- [Assigned task]:
In the records below, find every line with the word "prev" and copy it.

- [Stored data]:

(* ===== verification/Url.v ===== *)
(** * URLs: [encodeURIComponent] and [URLSearchParams]

    The percent encoding of a text and the query of a list of fields, as the
    language and the URL standard define them, with the reader of a query, and
    what a link keeps of the text it carries. *)

From S2P Require Import Prelude JsString Utf8.
Local Open Scope N_scope.

Definition hex_digit (n : N) : N := if n <? 10 then 48 + n else 55 + n.
Definition percent (b : N) : jstr := [37; hex_digit (b / 16); hex_digit (b mod 16)].
Definition alnum (b : N) : bool := ((48 <=? b) && (b <=? 57)) || ((65 <=? b) && (b <=? 90)) || ((97 <=? b) && (b <=? 122)).
(** - _ . ! ~ * ' ( ) *)
Definition unreserved (b : N) : bool := alnum b || existsb (N.eqb b) [45; 95; 46; 33; 126; 42; 39; 40; 41].
(** * - . _ *)
Definition form_plain (b : N) : bool := alnum b || existsb (N.eqb b) [42; 45; 46; 95].

(** No unpaired surrogate. *)
Definition is_well_formed (s : jstr) : bool := streq (flat_map units_of_cp (code_points s)) s.
Definition escape (plain : N -> bool) (b : N) : jstr := if plain b then [b] else percent b.
(** [encodeURIComponent(s)], that throws on an unpaired surrogate. *)
Definition encodeURIComponent (s : jstr) : option jstr :=
  if is_well_formed s then Some (flat_map (escape unreserved) (utf8_encode s)) else None.
Definition form_byte (b : N) : jstr := if b =? 32 then [43] else escape form_plain b.
Definition form_encode (s : jstr) : jstr := flat_map form_byte (utf8_encode s).
(** [new URLSearchParams(fields).toString()] *)
Definition search_params (fields : list (jstr * jstr)) : jstr :=
  join (u "&") (map (fun f => form_encode f.1 ++ u "=" ++ form_encode f.2) fields).

(** ** Reading a query *)

Definition hex_value (c : N) : option N :=
  if (48 <=? c) && (c <=? 57) then Some (c - 48)
  else if (65 <=? c) && (c <=? 70) then Some (c - 55)
  else if (97 <=? c) && (c <=? 102) then Some (c - 87)
  else None.
(** The bytes of a percent-encoded text (of ASCII), a plus sign being a space. *)
Fixpoint form_bytes (s : jstr) : list N :=
  match s with
  | 37 :: ((a :: b :: r) as k) =>
      match hex_value a, hex_value b with Some x, Some y => 16 * x + y :: form_bytes r | _, _ => 37 :: form_bytes k end
  | c :: r => (if c =? 43 then 32 else c) :: form_bytes r
  | [] => []
  end.
(** A field of [new URLSearchParams(query)]: UTF-8 without byte order mark. *)
Definition form_decode (s : jstr) : jstr := (decode_stream (dec0 false) (form_bytes s)).2.

(** The first value of a field in a query without its question mark. *)
Fixpoint get_param (name : jstr) (fields : list jstr) : option jstr :=
  match fields with
  | [] => None
  | f :: r =>
      let k := match index_of (u "=") f 0 with Some i => (take i f, drop (S i) f) | None => (f, []) end in
      match f with
      | [] => get_param name r
      | _ => if streq (form_decode k.1) name then Some (form_decode k.2) else get_param name r
      end
  end.
(** [new URLSearchParams(query).get(name)] *)
Definition search_get (query name : jstr) : option jstr := get_param name (split_on (u "&") query).

Lemma hex_value_digit n : n < 16 -> hex_value (hex_digit n) = Some n.
Proof.
  intros H. assert (F : forallb (fun k => match hex_value (hex_digit k) with Some m => m =? k | None => false end) (map N.of_nat (seq 0 16)) = true) by reflexivity.
  rewrite forallb_forall in F. specialize (F n). destruct (hex_value (hex_digit n)) as [m|].
  - f_equal. apply N.eqb_eq, F. apply in_map_iff. exists (N.to_nat n). split; [lia|apply in_seq; lia].
  - exfalso. enough (false = true) by done. apply F. apply in_map_iff. exists (N.to_nat n). split; [lia|apply in_seq; lia].
Qed.
Lemma form_bytes_percent b s : b < 256 -> form_bytes (percent b ++ s) = b :: form_bytes s.
Proof.
  intros H. cbn [percent app form_bytes]. rewrite !hex_value_digit; [|apply N.mod_upper_bound; lia|apply N.Div0.div_lt_upper_bound; lia].
  f_equal. symmetry. apply N.div_mod'.
Qed.
Lemma form_bytes_plain c s : c <> 37 -> form_bytes (c :: s) = (if c =? 43 then 32 else c) :: form_bytes s.
Proof. intros H. destruct c as [|p]; [done|]. do 6 (destruct p as [p|p|]; try done). Qed.
(** An encoding that leaves neither the percent nor the plus sign as they are is
    read back. *)
Lemma form_bytes_escape plain bs : plain 37 = false -> plain 43 = false -> Forall (fun b => b < 256) bs -> form_bytes (flat_map (escape plain) bs) = bs.
Proof.
  intros P Q. induction 1 as [|b bs Hb _ IH]; [done|]. cbn [flat_map]. unfold escape at 1. destruct (plain b) eqn:E.
  - assert (b <> 37 /\ b <> 43) as [N1 N2] by (split; intros ->; congruence). cbn [app]. rewrite form_bytes_plain, IH by done.
    destruct (N.eqb_spec b 43); done.
  - by rewrite form_bytes_percent, IH.
Qed.
Lemma form_bytes_form bs : Forall (fun b => b < 256) bs -> form_bytes (flat_map form_byte bs) = bs.
Proof.
  induction 1 as [|b bs Hb _ IH]; [done|]. cbn [flat_map]. unfold form_byte at 1. destruct (N.eqb_spec b 32) as [->|]; [by rewrite <- IH at 2|].
  unfold escape. destruct (form_plain b) eqn:E.
  - assert (b <> 37 /\ b <> 43) as [N1 N2] by (split; intros ->; vm_compute in E; congruence). cbn [app]. rewrite form_bytes_plain, IH by done.
    destruct (N.eqb_spec b 43); done.
  - by rewrite form_bytes_percent, IH.
Qed.

Definition units (s : jstr) : Prop := Forall (fun c => c < 65536) s.
Lemma units_test s : forallb (fun c => c <? 65536) s = true -> units s.
Proof. intros H. apply List.Forall_forall. rewrite forallb_forall in H. intros c Hc. by apply N.ltb_lt, H. Qed.
Lemma code_points_scalar s : units s -> Forall scalar (code_points s).
Proof.
  intros H. remember (length s) as n eqn:L. assert (L' : (length s <= n)%nat) by lia. clear L. revert s H L'.
  induction n as [|n IH]; intros s H L; [by destruct s; [constructor|cbn in L; lia]|].
  destruct H as [|c r Hc Hr]; [constructor|]. cbn [code_points length] in *. unfold is_high, is_low in *. unfold scalar in *.
  destruct ((55296 <=? c) && (c <=? 56319)) eqn:Ehi.
  - bool_norm. destruct Hr as [|d r' Hd Hr']; [by repeat constructor; lia|]. destruct ((56320 <=? d) && _) eqn:Elo; constructor; try (apply IH; cbn in *; [done|lia]).
    + bool_norm. right. lia.
    + right. lia.
    + apply IH; [by constructor|cbn in *; lia].
  - destruct ((56320 <=? c) && _) eqn:Elo; constructor; try (apply IH; [done|lia]); [right; lia|].
    rewrite andb_false_iff, !N.leb_gt in Ehi, Elo. lia.
Qed.
Lemma is_well_formed_spec s : units s -> is_well_formed s = true -> well_formed s.
Proof. intros U H. exists (code_points s). split; [by apply code_points_scalar|]. unfold is_well_formed in H. by destruct (streq_spec (flat_map units_of_cp (code_points s)) s). Qed.

(** A link made with [encodeURIComponent] gives its text back to the page that
    reads it. *)
Theorem link_read_back s e : units s -> encodeURIComponent s = Some e -> form_decode e = s.
Proof.
  intros U. unfold encodeURIComponent. destruct (is_well_formed s) eqn:W; [|done]. intros [= <-]. unfold form_decode.
  rewrite form_bytes_escape; [|done|done|by apply utf8_encode_bytes]. by apply decode_encode; [apply is_well_formed_spec|].
Qed.
(** A field of a form too, when it has no unpaired surrogate. *)
Theorem field_read_back s : units s -> is_well_formed s = true -> form_decode (form_encode s) = s.
Proof.
  intros U W. unfold form_decode, form_encode. rewrite form_bytes_form by (by apply utf8_encode_bytes). by apply decode_encode; [apply is_well_formed_spec|].
Qed.
Lemma percent_plain b : b < 256 -> Forall (fun c => c = 37 \/ alnum c = true) (percent b).
Proof.
  intros H. assert (F : forall n, n < 16 -> alnum (hex_digit n) = true).
  { intros n Hn. unfold hex_digit, alnum. destruct (N.ltb_spec n 10); [replace (48 <=? 48 + n) with true by (symmetry; apply N.leb_le; lia); replace (48 + n <=? 57) with true by (symmetry; apply N.leb_le; lia); done|].
    replace (65 <=? 55 + n) with true by (symmetry; apply N.leb_le; lia). replace (55 + n <=? 90) with true by (symmetry; apply N.leb_le; lia). by rewrite orb_true_r. }
  unfold percent. constructor; [by left|]. constructor; [right; apply F, N.Div0.div_lt_upper_bound; lia|]. constructor; [right; apply F, N.mod_upper_bound; lia|constructor].
Qed.
(** An encoded text has no ampersand. *)
Lemma encoded_no_amp s e : units s -> encodeURIComponent s = Some e -> 38 ∉ e.
Proof.
  intros U. unfold encodeURIComponent. destruct (is_well_formed s); [|done]. intros [= <-] H. apply list_elem_of_In, in_flat_map in H as (b & Hb & H).
  unfold escape in H. destruct (unreserved b) eqn:P.
  - destruct H as [->|[]]. by vm_compute in P.
  - assert (B : b < 256) by (assert (A := utf8_encode_bytes s U); rewrite List.Forall_forall in A; by apply A).
    assert (A := percent_plain b B). rewrite List.Forall_forall in A. destruct (A 38 H) as [X|X]; [done|by vm_compute in X].
Qed.
(** A query of one field gives its value back. *)
Theorem query_read_back s e : units s -> encodeURIComponent s = Some e -> search_get (u "model=" ++ e) (u "model") = Some s.
Proof.
  intros U E. assert (N := encoded_no_amp s e U E). unfold search_get.
  change (u "&") with [38]. rewrite (split_on_single_none 38 (u "model=" ++ e)).
  - cbn [get_param]. change (index_of (u "=") (u "model=" ++ e) 0) with (Some 5%nat). cbv zeta. cbn [fst snd]. change (take 5 (u "model=" ++ e)) with (u "model").
    change (drop 6 (u "model=" ++ e)) with e. change (u "model=" ++ e) with (109 :: u "odel=" ++ e). change (streq (form_decode (u "model")) (u "model")) with true.
    by rewrite (link_read_back s e U E).
  - rewrite elem_of_app. intros [H|H]; [|done]. apply list_elem_of_In in H. by vm_compute in H; intuition.
Qed.
Example encoded : encodeURIComponent (u "Qwen/Qwen3 é+") = Some (u "Qwen%2FQwen3%20%C3%A9%2B") /\ form_encode (u "a b&é*") = u "a+b%26%C3%A9*" /\ encodeURIComponent [55296%N] = None.
Proof. vm_compute. repeat split; reflexivity. Qed.
Lemma mt_lit fl p x k : ignoreCase fl = false ->
  mt fl (lit_re p) x k = if is_prefix p (ms_rest x) then k (skip (length p) x) else None.
Proof.
  intros Hfl. revert x. induction p as [|c p IH]; intros x; [done|].
  assert (S1 : forall k, mt fl (Chars false [(c, c)]) x k
               = match advance x with Some (d, x') => if (c =? d)%N then k x' else None | None => None end).
  { intros k0. cbn [mt]. destruct (advance x) as [[d x']|]; [|done]. by rewrite char_in_single. }
  destruct p as [|d p].
  - cbn [lit_re]. rewrite S1. unfold advance. cbn [skip length]. unfold advance.
    destruct (ms_rest x) as [|e r]; [done|]. cbn [is_prefix]. by rewrite andb_true_r.
  - change (lit_re (c :: d :: p)) with (Cat (Chars false [(c, c)]) (lit_re (d :: p))).
    change (mt fl (Cat ?a ?b) x k) with (mt fl a x (fun y => mt fl b y k)). rewrite S1.
    change (length (c :: d :: p)) with (S (length (d :: p))). cbn [skip]. unfold advance at 1. unfold advance.
    destruct (ms_rest x) as [|e r]; [done|]. cbn [is_prefix].
    destruct (c =? e)%N; [|done]. rewrite IH. done.
Qed.

Section literal.
Context (r : RegExp) (p : jstr).
Context (Hbody : re_body r = lit_re p) (Hcase : ignoreCase (re_flags r) = false) (Hp : p <> []).

Definition lit_match (i : nat) : Match := mkMatch i (i + length p) p [].

Lemma match_here_lit pos prev rest :
  match_here r pos prev rest = if is_prefix p rest then Some (lit_match pos) else None.
Proof using Hbody Hcase.
  unfold match_here. rewrite Hbody, mt_lit by done. cbn [ms_rest].
  destruct (is_prefix p rest) eqn:E; [|done].
  destruct (skip_consumes p (mkM pos prev rest []) E) as [H1 H2]. rewrite H1, H2. cbn [ms_pos ms_caps].
  apply is_prefix_spec in E as [t ->]. replace (pos + length p - pos) with (length p) by lia.
  by rewrite take_app_length.
Qed.
Lemma walk_sides fuel ma mb t start i j :
  length ma - i + (length mb - j) <= fuel -> i <= length ma -> j <= length mb ->
  omap old_side (walk fuel ma mb t start i j) = number (start + i + 1) (drop i ma) /\
  omap new_side (walk fuel ma mb t start i j) = number (start + j + 1) (drop j mb).
Proof.
  revert i j. induction fuel as [|f IH]; intros i j Hf Hi Hj; cbn [walk].
  - rewrite !drop_ge by lia. done.
  - destruct ((i <? length ma) || (j <? length mb)) eqn:Hor; cycle 1.
    { bool_norm. rewrite !drop_ge by lia. done. }
    apply orb_true_iff in Hor.
    destruct ((i <? length ma) && (j <? length mb) && streq (ma !!! i) (mb !!! j)) eqn:E1.
    { bool_norm. apply streq_true in H0. destruct (IH (S i) (S j)) as [A B]; try lia.
      cbn [omap list_omap]. unfold old_side at 1, new_side at 1. simpl.
      rewrite (drop_total ma i), (drop_total mb j), !number_cons by lia.
      rewrite A, B, H0. split; repeat f_equal; lia. }
    destruct ((j <? length mb) && _) eqn:E2.
    { bool_norm. destruct (IH i (S j)) as [A B]; try lia.
      cbn [omap list_omap]. unfold old_side at 1, new_side at 1. simpl.
      rewrite (drop_total mb j), number_cons by lia. rewrite A, B. split; repeat f_equal; lia. }
    assert (Hi' : i < length ma).
    { destruct Hor as [H|H]; bool_norm; [done|]. destruct (length ma <=? i) eqn:F; bool_norm; [|done].
      apply Nat.ltb_lt in H. rewrite H in E2. done. }
    destruct (IH (S i) j) as [A B]; try lia.
    cbn [omap list_omap]. unfold old_side at 1, new_side at 1. simpl.
    rewrite (drop_total ma i), number_cons by lia. rewrite A, B. split; repeat f_equal; lia.
Qed.

(** Pointwise equality of numbered lines. *)
Ltac side_eq := intros; unfold old_side, new_side; simpl;
  try apply (f_equal Some); apply (f_equal2 pair); [lia|done].

(** Sides of the [imap]s that build the unaligned stretches. *)
Lemma omap_imap_some {B} (f : DiffLine -> option B) (g : nat -> jstr -> DiffLine) (h : nat -> jstr -> B) l :
  (forall i t, f (g i t) = Some (h i t)) -> omap f (imap g l) = imap h l.
Proof.
  revert g h. induction l as [|x l IH]; intros g h H; [done|].
  rewrite !imap_cons. cbn [omap list_omap]. rewrite H. f_equal. apply IH. intros. apply H.
Qed.
Lemma omap_imap_none {B} (f : DiffLine -> option B) (g : nat -> jstr -> DiffLine) l :
  (forall i t, f (g i t) = None) -> omap f (imap g l) = [].
Proof.
  revert g. induction l as [|x l IH]; intros g H; [done|].
  rewrite imap_cons. cbn [omap list_omap]. rewrite H. apply IH. intros. apply H.
Qed.

Lemma diff_middle_sides ma mb start :
  omap old_side (diff_middle ma mb start) = number (start + 1) ma /\
  omap new_side (diff_middle ma mb start) = number (start + 1) mb.
Proof.
  unfold diff_middle. case_match.
  - rewrite !omap_app. split.
    + rewrite (omap_imap_some _ _ (fun i t => (start + 1 + i, t))).
      2: side_eq.
      rewrite omap_imap_none by done. by rewrite app_nil_r.
    + rewrite omap_imap_none by done.
      rewrite (omap_imap_some _ _ (fun i t => (start + 1 + i, t))); [done|]. side_eq.
  - destruct (walk_sides (length ma + length mb) ma mb (lcs_table ma mb) start 0 0) as [A B]; try lia.
    rewrite A, B, !drop_0. split; f_equal; lia.
Qed.

(** The numbers a line carries agree with its kind. *)
Definition line_ok (l : DiffLine) : Prop :=
  match kind l with
  | Same => is_Some (oldNo l) /\ is_Some (newNo l)
  | Add => oldNo l = None /\ is_Some (newNo l)
  | Del => is_Some (oldNo l) /\ newNo l = None
  end.

Lemma walk_ok fuel ma mb t start i j : Forall line_ok (walk fuel ma mb t start i j).
Proof.
  revert i j. induction fuel as [|f IH]; intros i j; cbn [walk]; [constructor|].
  repeat case_match; repeat constructor; try eexists; done.
Qed.

Lemma imap_ok (g : nat -> jstr -> DiffLine) l :
  (forall i t, line_ok (g i t)) -> Forall line_ok (imap g l).
Proof.
  revert g. induction l as [|x l IH]; intros g H; [constructor|].
  rewrite imap_cons. constructor; [apply H|]. apply IH. intros. apply H.
Qed.

Lemma diff_lists_ok a b : Forall line_ok (diff_lists a b).
Proof.
  unfold diff_lists. case_match. rewrite !Forall_app. repeat split.
  - apply imap_ok. repeat econstructor.
  - unfold diff_middle. case_match; [|apply walk_ok]. apply Forall_app. split; apply imap_ok; repeat econstructor.
  - apply imap_ok. repeat econstructor.
Qed.

Lemma diff_lists_sides a b :
  omap old_side (diff_lists a b) = number 1 a /\ omap new_side (diff_lists a b) = number 1 b.
Proof.
  unfold diff_lists.
  destruct (trim_suffix a b (common_prefix a b) (length a) (length b)) as [endA endB] eqn:Ht.
  pose proof (diff_split a b endA endB Ht) as (Ha & Hb & Lp & La & Lb).
  set (p := take (common_prefix a b) a) in *. set (s := drop endA a) in *.
  set (ma := take (endA - common_prefix a b) _) in *. set (mb := take (endB - common_prefix a b) _) in *.
  destruct (diff_middle_sides ma mb (common_prefix a b)) as [M1 M2].
  rewrite !omap_app, M1, M2. split.
  - transitivity (number 1 (p ++ ma ++ s)); [|by rewrite <- Ha]. rewrite !number_app.
    rewrite (omap_imap_some _ _ (fun i t => (1 + i, t))) by side_eq.
    rewrite (omap_imap_some _ _ (fun i t => (endA + 1 + i, t))) by side_eq.
    unfold number. f_equal. f_equal.
    + apply imap_ext. side_eq.
    + apply imap_ext. side_eq.
  - transitivity (number 1 (p ++ mb ++ s)); [|by rewrite <- Hb]. rewrite !number_app.
    rewrite (omap_imap_some _ _ (fun i t => (1 + i, t))) by side_eq.
    rewrite (omap_imap_some _ _ (fun i t => (endB + 1 + i, t))) by side_eq.
    unfold number. f_equal. f_equal.
    + apply imap_ext. side_eq.
    + apply imap_ext. side_eq.
Qed.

- [Solution]:
Lemma match_here_lit pos prev rest :
  match_here r pos prev rest = if is_prefix p rest then Some (lit_match pos) else None.
  destruct (skip_consumes p (mkM pos prev rest []) E) as [H1 H2]. rewrite H1, H2. cbn [ms_pos ms_caps].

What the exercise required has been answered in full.